Ouvrons par exemple, mais pas tout à fait par hasard, L'île mystérieuse (1874). En 1865, en pleine guerre de Sécession, cinq Fédéraux captifs dans une ville assiégée tenue par les Sudistes s'évadent de nuit en sautant dans la nacelle d'un ballon prêt pour l'envol. Un ouragan monstrueux les pousse jusqu'au Pacifique sud-ouest, et ils atterrissent en catastrophe sur une petite île dont ils ne parviendront à déterminer la position qu'un an plus tard. Auparavant ils auront sans relâche amélioré leur alimentation, leur outillage et leur habitat, en appliquant seulement des connaissances scientifiques et des procédés industriels de leur époque. Il s'agit donc de vulgarisation et non pas de science-fiction.
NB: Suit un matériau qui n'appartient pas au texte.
Lemma processRecords_settled w records : forall index,
  let m := processRecords w index records in
  (snd m = Ok tt <->
   forall j record, nth_error records j = Some record ->
                    record_settled w (index + j) record)
  /\ forallb dispatch_event (fst m) = true.
Proof.
  induction records as [|record records IH]; intros index.
  - cbn. split; [|reflexivity]. split; [|reflexivity].
    intros _ [|j] record H; discriminate.
  - cbn [processRecords]. unfold bind.
    destruct (processRecord_settled w index record) as [Hr Hev].
    destruct (processRecord w index record) as [tr [[]|e]]; cbn [fst snd] in *.
    + destruct (IH (S index)) as [Hrs Hevs].
      destruct (processRecords w (S index) records) as [tr' r'].
      cbn [fst snd] in *. split.
      * rewrite Hrs. split.
        -- intros H [|j] rec Hj.
           ++ injection Hj as <-. rewrite Nat.add_0_r. now apply Hr.
           ++ replace (index + S j)%nat with (S index + j)%nat by lia.
              now apply H.
        -- intros H j rec Hj.
           replace (S index + j)%nat with (index + S j)%nat by lia.
           now apply H.
      * now rewrite forallb_app, Hev, Hevs.
    + split; [|exact Hev]. split; [discriminate|].
      intros H. specialize (H 0%nat record eq_refl).
      rewrite Nat.add_0_r in H. apply Hr in H. discriminate.
Qed.

(** The three ways [processMessage] ends. *)
Lemma processMessage_cases w message :
  processMessage JSON_parse w message
  = match snd (readRecords JSON_parse message) with
    | Throw e => ([extension w message], Throw e)
    | Ok records =>
        match processRecords w 0 records with
        | (tr, Throw e) => (tr ++ [extension w message], Throw e)
        | (tr, Ok _) =>
            match deleteMessage w with
            | None =>
                (tr ++ [DeleteMessage (ReceiptHandle message) true], Ok tt)
            | Some e =>
                (tr ++ [DeleteMessage (ReceiptHandle message) false;
                        extension w message], Throw e)
            end
        end
    end.
Proof.
  unfold processMessage.
  pose proof (readRecords_silent message) as Hs.
  destruct (readRecords JSON_parse message) as [tr0 [records|e]];
    cbn [fst snd] in *; subst tr0.
  - unfold bind at 1.
    destruct (processRecords w 0 records) as [tr [[]|e]].
    + unfold bind, sqs_call, call, try_catch, extension, throw, ret.
      destruct (deleteMessage w) as [e|]; cbn.
      * destruct (changeMessageVisibility w); cbn;
          rewrite <- ?app_assoc; reflexivity.
      * reflexivity.
    + unfold bind, sqs_call, call, try_catch, extension, throw, ret.
      destruct (changeMessageVisibility w); cbn;
        rewrite ?app_nil_r; reflexivity.
  - unfold bind, sqs_call, call, try_catch, extension, throw, ret.
    destruct (changeMessageVisibility w); cbn; reflexivity.
Qed.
Ainsi, on les voit fabriquer successivement de la poterie, de l'acier, un fusil de chasse, de l'acide sulfurique, de l'acide nitrique, du savon et même de la nitroglycérine pour faire sauter des rochers ! Pour rendre plausibles ces tours de force présentés sur le ton de l'évidence, l'auteur a pris quelques libertés avec les ressources naturelles. Notamment celle-ci : avec la constitution rocheuse qu'il prête à une île de quelque 60 km², y rencontrer à la fois argile, houille, minerai de fer, pyrite et salpêtre ( « en couches ») est plus qu'un miracle géologique. Verne - on peut le noter souvent - était bien moins exact en géologie qu'en astronomie ou en navigation.
Ne nous attardons pas sur ce léger défaut et considérons les six rescapés : cinq hommes et un chien. Plus psychologiques que physiques, leurs portraits sont dessinés par touches successives, parfois très espacées.
Moraliste souriant
L'ingénieur : « les yeux ardents, la bouche sérieuse, la physionomie d'un savant de l'école militante (sic), un de ceux qui ont voulu commencer par manier le marteau et le pic, comme ces généraux qui ont voulu débuter simples soldats ». Ses connaissances étendues permettent à l'équipe de triompher de toutes les difficultés. « Avec lui on ne peut désespérer ». Sans que le mot soit prononcé, il est le chef. Un bon chef : « abolitionniste de raison et de coeur », c'est lui qui a affranchi l'esclave nègre. Le journaliste : « de la race de ces étonnants chroniqueurs anglais ou américains qui ne reculent devant rien pour obtenir une information exacte et pour la transmettre à leur journal dans les plus brefs délais. Il avait été de toutes les batailles et la mitraille ne faisait pas trembler son crayon. » Le marin : débrouillard comme tous les gens de mer, il apprend vite à tout faire et joyeusement. Il faut dire que son patronyme fleure les Cornouailles :
Pencroff ... Le Noir : très doué pour les tâches ménagères, « intelligent et doux, toujours souriant et serviable », il n'a pas voulu quitter l'ingénieur qui l'a libéré. L'orphelin de quinze ans : sa science favorite étant l'histoire naturelle, il rend de grands services dans l'identification des plantes et des animaux, ainsi qu'à la chasse. Le chien : un « magnifique anglo-normand », excellent chasseur (parfois pour son seul compte !) ; en donnant l'alerte il a sauvé l'ingénieur, son maître, très malmené lors de l'atterrissage. Ce détail fait sentir le poids du destin ; si l'ingénieur avait emporté son savoir dans la mort, ses compagnons auraient-ils pu s'en tirer ?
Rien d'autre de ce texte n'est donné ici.